:: What you should do ::
Search the data for the word "fields" and copy every line that contains it.

::::::::

(* ================================================================== *)
(** * Submission: [handleUserInput] and its continuations *)
(* ================================================================== *)

Definition handleUserInput (s : State) : State :=
  let userInput := trim (inputValue s) in
  if negb (truthy userInput) || isTyping s then s
  else
    let s := addMessage userInput (lit "user") true s in
    let s := set_inputValue [] s in
    let s := set_disabled true s in
    let s := showTyping s in
    sendToBackend userInput s.

(** The [then] / [catch] / [finally] chain, run when the promise settles. *)
Definition onSettled (o : Settled) (s : State) : State :=
  let s :=
    match o with
    | Resolved p =>
        let s := hideTyping s in
        match response p with
        | Some (c :: t) => addMessage (c :: t) (lit "bot") true s
        | _ => addMessage errorNotice (lit "bot") true s
        end
    | Rejected e =>
        let s := hideTyping s in
        let s := set_console (consoleErrors s ++ [e]) s in
        addMessage connectionNotice (lit "bot") true s
    end in
  set_disabled false s.

(** The host answers the call in flight. *)
Definition deliver (r : Reply) (s : State) : State :=
  match inFlight s with
  | O => s
  | S n => onSettled (settle r) (set_transport (calls s) n s)
  end.

(* ================================================================== *)
(** * Interaction dispatcher *)
(* ================================================================== *)

(** [selectRole]. *)
Definition selectRole (number : jsstring) (s : State) : State :=
  let currentValue := trim (inputValue s) in
  if negb (truthy currentValue) then set_inputValue number s
  else if includes currentValue (lit ",") || allDigits currentValue
  then set_inputValue (currentValue ++ lit "," ++ number) s
  else set_inputValue number s.

(** A click on a role button of a rendered role-selection block.  The button
    markup ([roleButtonMarkup]) has an inline [onclick] that calls
    [selectRole] with the number, and [addRoleButtonHandlers], which
    [addMessage] runs for every role-selection text, binds a click listener
    that reads [data-number] and calls [selectRole] as well; its
    [off('click')] removes only listeners bound the same way.  One click runs
    both. *)
Definition clickRoleButton (number : jsstring) (s : State) : State :=
  let s := selectRole number s in      (* inline [onclick] *)
  selectRole number s.                 (* bound click listener *)

(** A click on the cancel button, which has the inline handler only. *)
Definition clickCancel (s : State) : State := selectRole (lit "cancel") s.
(** ** pandas: the operations *)

(** [col.unique()]: the distinct values in order of first appearance. *)
Fixpoint unique_from {A} `{EqDecision A} (seen l : list A) : list A :=
  match l with
  | [] => []
  | x :: l' =>
      if decide (x ∈ seen) then unique_from seen l'
      else x :: unique_from (x :: seen) l'
  end.

Definition unique {A} `{EqDecision A} (l : list A) : list A := unique_from [] l.

(** One value column of [pd.melt]: every row of the table, tagged with the
    column's name. *)
Definition melt_var (name : string) (col : Row → Z) (rs : list Row) : list LongRow :=
  (λ r, mkLongRow (State r) (Year r) name (col r)) <$> rs.

(** [pd.melt(df, id_vars=['State','Year'],
             value_vars=['Totals.Revenue','Totals.Expenditure'],
             var_name='Metric', value_name='Amount')]:
    the value columns one after the other. *)
Definition melt (df : DataFrame) : list LongRow :=
  melt_var "Totals.Revenue" Totals_Revenue (rows df)
  ++ melt_var "Totals.Expenditure" Totals_Expenditure (rows df).

(** [frame['Metric'] = col]: the column is replaced cell by cell. *)
Definition set_Metric (lf : list LongRow) (col : list string) : list LongRow :=
  zip_with (λ r m, mkLongRow (lr_State r) (lr_Year r) m (Amount r)) lf col.

Definition Zsum (l : list Z) : Z := foldr Z.add 0 l.

(** An integer column holds 64-bit integers: additions are in two's
    complement and wrap around. *)
Definition wrap_int64 (z : Z) : Z := (z + 2 ^ 63) mod 2 ^ 64 - 2 ^ 63.

Definition sum_int64 (l : list Z) : Z :=
  foldl (λ acc x, wrap_int64 (acc + x)) 0 l.

(** [frame.groupby('State')[col].sum()]: one entry per distinct state, the
    group keys in ascending order (groupby's default [sort=True]). *)
Definition groupby_State_sum (col : Row → Z) (rs : list Row) : Series :=
  (λ s, (s, sum_int64 (col <$> filter (λ r, State r = s) rs)))
    <$> sorted String.leb (unique (State <$> rs)).

(** [obj.take(idx)]: the entries at the given positions, in that order. *)
Definition take_idx {A} (idx : list nat) (l : list A) : list A :=
  omap (λ i, l !! i) idx.

(** [obj.head(n)] and [obj.tail(n)]. *)
Definition head {A} (n : nat) (l : list A) : list A := take n l.
Definition tail {A} (n : nat) (l : list A) : list A := drop (length l - n) l.

(** pandas' [nargsort]: for a descending sort the keys are reversed, sorted
    ascending, and the resulting positions mapped back and reversed. *)
Definition nargsort (argsort : list Z → list nat) (ascending : bool)
    (keys : list Z) : list nat :=
  if ascending then argsort keys
  else reverse ((λ j, (length keys - 1 - j)%nat) <$> argsort (reverse keys)).

(** [df.sort_values('Year')]. *)
Definition sort_values_Year (argsort : list Z → list nat) (rs : list Row) : list Row :=
  take_idx (nargsort argsort true (Year <$> rs)) rs.

(** [series.sort_values(ascending=...)]. *)
Definition Series_sort_values (argsort : list Z → list nat) (ascending : bool)
    (s : Series) : Series :=
  take_idx (nargsort argsort ascending (snd <$> s)) s.

(** ** numpy: two sorting routines that meet [argsort]'s contract

    [argsort_with cmp] sorts the positions by insertion with the
    comparison [cmp].  With [Z.leb] equal keys keep their order (what
    [kind='stable'] gives); with [Z.ltb] equal keys come out in reverse
    order. *)
Definition argsort_with (cmp : Z → Z → bool) (keys : list Z) : list nat :=
  fst <$> sorted (λ p q : nat * Z, cmp (snd p) (snd q))
                 (zip (seq 0 (length keys)) keys).

Definition argsort_stable : list Z → list nat := argsort_with Z.leb.
Definition argsort_reversing : list Z → list nat := argsort_with Z.ltb.
Lemma signals_between_two_runs_coalesce_witness :
  let a2 := notify_poll_change "poll-1" (notify_poll_change "poll-1" Scenario.watching) in
  reachable default_settings Scenario.watching /\
  streams Scenario.watching !! 0%nat = Some Sample.waiting /\
  a2 = notify_poll_change "poll-1" Scenario.watching /\
  snd (event_generator 0 2000000 a2) = true /\
  emitted <$> streams (fst (event_generator 0 2000000 a2)) !! 0%nat
  = Some (emitted Sample.waiting ++ [2000000]) /\
  snd (event_generator 0 2000001 (fst (event_generator 0 2000000 a2))) = false.
Proof.
  intros a2.
  assert (H1 : reachable default_settings Scenario.watching)
    by (exists [Scenario.create; OpenStream "poll-1"; RunStream 0 1000000; RunStream 0 1000001];
        vm_compute; reflexivity).
  assert (H2 : streams Scenario.watching !! 0%nat = Some Sample.waiting)
    by (vm_compute; reflexivity).
  split; [exact H1|]. split; [exact H2|].
  exact (signals_between_two_runs_coalesce default_settings Scenario.watching "poll-1" 0%nat
           Sample.waiting 2000000 2000001 H1 H2 eq_refl eq_refl).
Defined.

Lemma validated_body_validates_to_itself_witness :
  CreatePollRequest_new Sample.raw_question Sample.raw_options = inl Scenario.pizza /\
  CreatePollRequest_new (payload_question Scenario.pizza) (payload_options Scenario.pizza)
  = inl Scenario.pizza.
Proof.
  assert (H : CreatePollRequest_new Sample.raw_question Sample.raw_options = inl Scenario.pizza)
    by (vm_compute; reflexivity).
  split; [exact H|].
  exact (validated_body_validates_to_itself Sample.raw_question Sample.raw_options
           Scenario.pizza H).
Defined.

Lemma stored_polls_keep_the_validated_shape_witness :
  Forall validated Sample.evening /\
  db_polls (db (fst (run default_settings init_app Sample.evening))) !! "poll-1"
  = Some Sample.tally /\
  trimmed (question Sample.tally) /\ (String.length (question Sample.tally) <= 500)%nat /\
  (2 <= List.length (options Sample.tally) <= 20)%nat /\
  Forall (fun o => trimmed (text o) /\ 0 <= votes o) (options Sample.tally).
Proof.
  assert (H1 : Forall validated Sample.evening).
  { repeat constructor.
    exists Sample.raw_question, Sample.raw_options. vm_compute. reflexivity. }
  assert (H2 : db_polls (db (fst (run default_settings init_app Sample.evening))) !! "poll-1"
               = Some Sample.tally) by (vm_compute; reflexivity).
  split; [exact H1|]. split; [exact H2|].
  exact (stored_polls_keep_the_validated_shape default_settings Sample.evening "poll-1"
           Sample.tally H1 H2).
Defined.
Lemma validation_leaves_data_witness :
  obj (world (run (RegistrationService.validate
                     (RegistrationService.new
                        [SksLimitRule.new 24; PrerequisiteRule.new;
                         JadwalBentrokRule.new]))
                  (mkWorld data_mhs [] tt)).2) = data_mhs.
Proof.
  destruct (@validation_leaves_data unit) as (Hs & Hp & Hj & H).
  apply (H [SksLimitRule.new 24; PrerequisiteRule.new; JadwalBentrokRule.new]
           (mkWorld data_mhs [] tt)).
  apply Forall_cons_2; [apply Hs|].
  apply Forall_cons_2; [apply Hp|].
  apply Forall_cons_2; [apply Hj|]. apply Forall_nil_2.
Defined.

(** The script's main block: [data_mhs] passes all three rules. *)
Example main_block :
  (run (RegistrationService.validate
          (RegistrationService.new
             [SksLimitRule.new 24; PrerequisiteRule.new; JadwalBentrokRule.new]))
       (mkWorld data_mhs [] tt)).1 = Ok true.
Proof. reflexivity. Qed.
End RegistrationProps.

(** * Further behaviour of the checkout code *)

Module CheckoutBehaviour.
Import Kode11 CheckoutService CheckoutSpec CheckoutDoubles PyProps CheckoutProps.

(** [process_checkout], path by path. *)
Lemma process_checkout_unfold {X} (payment_method : string) (w : World Order X) :
  let info := mkLogRecord INFO LOGGER in
  let opening := info ("Memulai checkout untuk " ++ customer_name (obj w) ++ "...") in
  let notified := info ("Mengirim notifikasi ke " ++ customer_name (obj w) ++ "...") in
  let paid branch :=
    (Ok true,
     mkWorld (set_status "paid" (obj w))
       (log w ++ [opening; info branch; notified]) (ext w)) in
  OrderManager.process_checkout payment_method w =
  if String.eqb payment_method "credit_card" then paid "Processing Credit Card..."
  else if String.eqb payment_method "bank_transfer" then paid "Processing Bank Transfer..."
  else (Ok false, mkWorld (obj w) (log w ++ [opening; info "Metode tidak valid."]) (ext w)).
Proof.
  cbv zeta. unfold OrderManager.process_checkout. exec.
  destruct (String.eqb payment_method "credit_card"); cbn;
    [by rewrite <- !app_assoc|].
  destruct (String.eqb payment_method "bank_transfer"); cbn;
    by rewrite <- !app_assoc.
Qed.

(** X1. The pre-refactor [process_checkout] never raises.  It returns true
    exactly for the methods "credit_card" and "bank_transfer", and then the
    order is the given one with status "paid"; for any other method it
    returns false and the order is untouched.  Either way it only appends
    INFO records to the log and leaves the rest of the heap alone. *)
Theorem process_checkout_outcome {X} (payment_method : string)
    (w : World Order X) :
  let res := OrderManager.process_checkout payment_method w in
  let known := payment_method = "credit_card" ∨ payment_method = "bank_transfer" in
  (res.1 = Ok true ↔ known) ∧
  (res.1 = Ok false ↔ ¬ known) ∧
  (known → obj res.2 = set_status "paid" (obj w)) ∧
  (¬ known → obj res.2 = obj w) ∧
  ext res.2 = ext w ∧
  ∃ new, log res.2 = (log w ++ new)%list ∧ Forall (λ r, levelname r = INFO) new.
Proof.
  cbv zeta. rewrite process_checkout_unfold.
  destruct (String.eqb_spec payment_method "credit_card") as [Hcc | Hcc];
    [|destruct (String.eqb_spec payment_method "bank_transfer") as [Hbt | Hbt]];
    cbn; repeat split; try done; try tauto;
    eexists; (split; [reflexivity|]); repeat constructor.
Qed.

Lemma process_checkout_outcome_witness :
  let w0 := mkWorld (Order_new "Andi" (VInt 500000)) [] tt in
  obj (OrderManager.process_checkout "bank_transfer" w0).2
  = mkOrder "Andi" (VInt 500000) "paid" ∧
  obj (OrderManager.process_checkout "qris" w0).2 = Order_new "Andi" (VInt 500000).
Proof.
  intros w0. split.
  - apply (process_checkout_outcome "bank_transfer" w0). right. reflexivity.
  - apply (process_checkout_outcome "qris" w0). intros [H | H]; discriminate H.
Defined.
(** * The identifier cache of ember-data's store

    A shallow embedding of
    [packages/store/addon/-private/identifiers/cache.ts] and the
    properties of its public operations.

    JavaScript objects have identity: two identifiers with equal fields are
    still two objects.  Identifier objects therefore live in a heap
    (a list, the address of an object being its position) and every table
    of the cache stores addresses.  Exceptions do not roll the cache back,
    so an operation returns its outcome together with the cache as it is at
    the point of the return or of the throw. *)

From stdpp Require Import gmap strings list fin_maps.

Open Scope string_scope.
Open Scope list_scope.
Open Scope nat_scope.

(** ** Resource data *)

(** A property of a plain JavaScript object: missing, or present with the
    value [undefined], [null] or a string. *)
Inductive field :=
  | Absent
  | Undefined
  | Null
  | Str (s : string).

#[global] Instance field_eq_dec : EqDecision field.
Proof. solve_decision. Defined.

(** [ResourceData]: the three properties the cache reads.  Attributes and
    relationships of richer payloads are never inspected. *)
Record ResourceData := mkData {
  r_type : field;
  r_id : field;
  r_lid : field
}.

#[global] Instance ResourceData_eq_dec : EqDecision ResourceData.
Proof. solve_decision. Defined.

(** The argument of [createIdentifierForNewRecord]:
    [{ type: T; id?: string | null }]. *)
Record NewRecordData := mkNew {
  n_type : string;
  n_id : field
}.

(** ** Identifier objects *)

Definition addr := nat.

(** [StableRecordIdentifier]: [{ lid, id, type }].  The fields carry a
    prefix because [id] and [type] are taken in Rocq. *)
Record Token := mkToken {
  tk_lid : string;
  tk_id : option string;
  tk_type : string;
  tk_clientOriginated : bool
}.

#[global] Instance Token_eq_dec : EqDecision Token.
Proof. solve_decision. Defined.

(** What a caller hands to the cache: an object it got from a cache
    earlier (an identifier, stable or forgotten), or plain resource data. *)
Inductive Ref :=
  | RefToken (a : addr)
  | RefData (d : ResourceData).

(** [KeyOptions]: the per-type index. *)
Record KeyOptions := mkKeyOptions {
  ko_lid : gmap string addr;
  ko_id : gmap string addr;
  allIdentifiers : list addr
}.

(** ** Hooks and the observable trace *)

Inductive error :=
  | ErrNotInStore        (* The supplied identifier does not belong to this store instance *)
  | ErrTypeAssert        (* resource.type needs to be a string *)
  | ErrLidChanged        (* You should not change the <lid> of a RecordIdentifier *)
  | ErrTypeChanged       (* You should not change the <type> of a RecordIdentifier *)
  | ErrLidNotUnique      (* The lid generated for the new record is not unique *)
  | ErrLidUpdate         (* The 'lid' for a RecordIdentifier cannot be updated *)
  | ErrTypeUpdate        (* The 'type' for a RecordIdentifier cannot be updated *)
  | ErrTypeError.        (* property read on undefined *)

#[global] Instance error_eq_dec : EqDecision error.
Proof. solve_decision. Defined.

(** Calls of the host's callbacks and warnings, in the order they happen.
    The callbacks are observers: they do not call back into the cache. *)
Inductive Event :=
  | EvUpdate (a : addr) (d : ResourceData)
  | EvForget (a : addr)
  | EvMerge (target matched : addr) (d : ResourceData)
  | EvWarnId (a : addr) (newId : option string)
  | EvReset.

#[global] Instance Event_eq_dec : EqDecision Event.
Proof. solve_decision. Defined.

(** [GenerationMethod]: the second argument counts the earlier calls of the
    method on this cache, which is all a random or stateful policy can
    depend on besides the data. *)
Definition GenerationMethod := ResourceData → nat → string.

(** [MergeMethod]: it sees both identifiers (with their fields, through the
    heap) and the data, and answers with the identifier to keep; [None] is
    JavaScript's [undefined]. *)
Definition MergeMethod := list Token → addr → addr → ResourceData → option addr.

(** [defaultEmptyCallback]: returns [undefined]. *)
Definition defaultEmptyCallback : MergeMethod := λ _ _ _ _, None.

(** ** The cache *)

Record IdentifierCache := mkCache {
  heap : list Token;                 (* every identifier object ever made *)
  stable : gset addr;                (* the marks of is-stable-identifier *)
  lids : gmap string addr;           (* _cache.lids *)
  types : gmap string KeyOptions;    (* _cache.types *)
  _generate : GenerationMethod;
  _merge : MergeMethod;
  generated : nat;                   (* calls of _generate so far *)
  trace : list Event
}.

Definition emptyIndex : KeyOptions := mkKeyOptions ∅ ∅ [].

(** The index a type name stands for; a type never seen reads as the empty
    index [getTypeIndex] would create for it. *)
Definition typeIndex (c : IdentifierCache) (ty : string) : KeyOptions :=
  default emptyIndex (types c !! ty).

Definition dummyToken : Token := mkToken "" None "" false.

(** The fields of the object at [a]. *)
Definition tok (c : IdentifierCache) (a : addr) : Token :=
  default dummyToken (heap c !! a).

(** ** Outcomes and sequencing *)

Inductive outcome (A : Type) :=
  | Return (a : A)
  | Throw (e : error).
Arguments Return {A} a.
Arguments Throw {A} e.

#[global] Instance outcome_eq_dec {A} `{EqDecision A} : EqDecision (outcome A).
Proof. solve_decision. Defined.

Definition M (A : Type) := IdentifierCache → outcome A * IdentifierCache.

Definition ret {A} (a : A) : M A := λ c, (Return a, c).
Definition throw {A} (e : error) : M A := λ c, (Throw e, c).
Definition bind {A B} (m : M A) (k : A → M B) : M B :=
  λ c, match m c with
       | (Return a, c') => k a c'
       | (Throw e, c') => (Throw e, c')
       end.
Definition get : M IdentifierCache := λ c, (Return c, c).
Definition modify (f : IdentifierCache → IdentifierCache) : M unit :=
  λ c, (Return tt, f c).

Declare Scope cache_scope.
Delimit Scope cache_scope with cache.
Notation "x <- m ;; k" := (bind m (λ x, k))
  (at level 100, m at next level, right associativity) : cache_scope.
Notation "m ;;; k" := (bind m (λ _, k))
  (at level 100, right associativity) : cache_scope.
Open Scope cache_scope.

::::::::

:: Exercise result ::
    JavaScript objects have identity: two identifiers with equal fields are
(** [StableRecordIdentifier]: [{ lid, id, type }].  The fields carry a
(** [MergeMethod]: it sees both identifiers (with their fields, through the
(** The fields of the object at [a]. *)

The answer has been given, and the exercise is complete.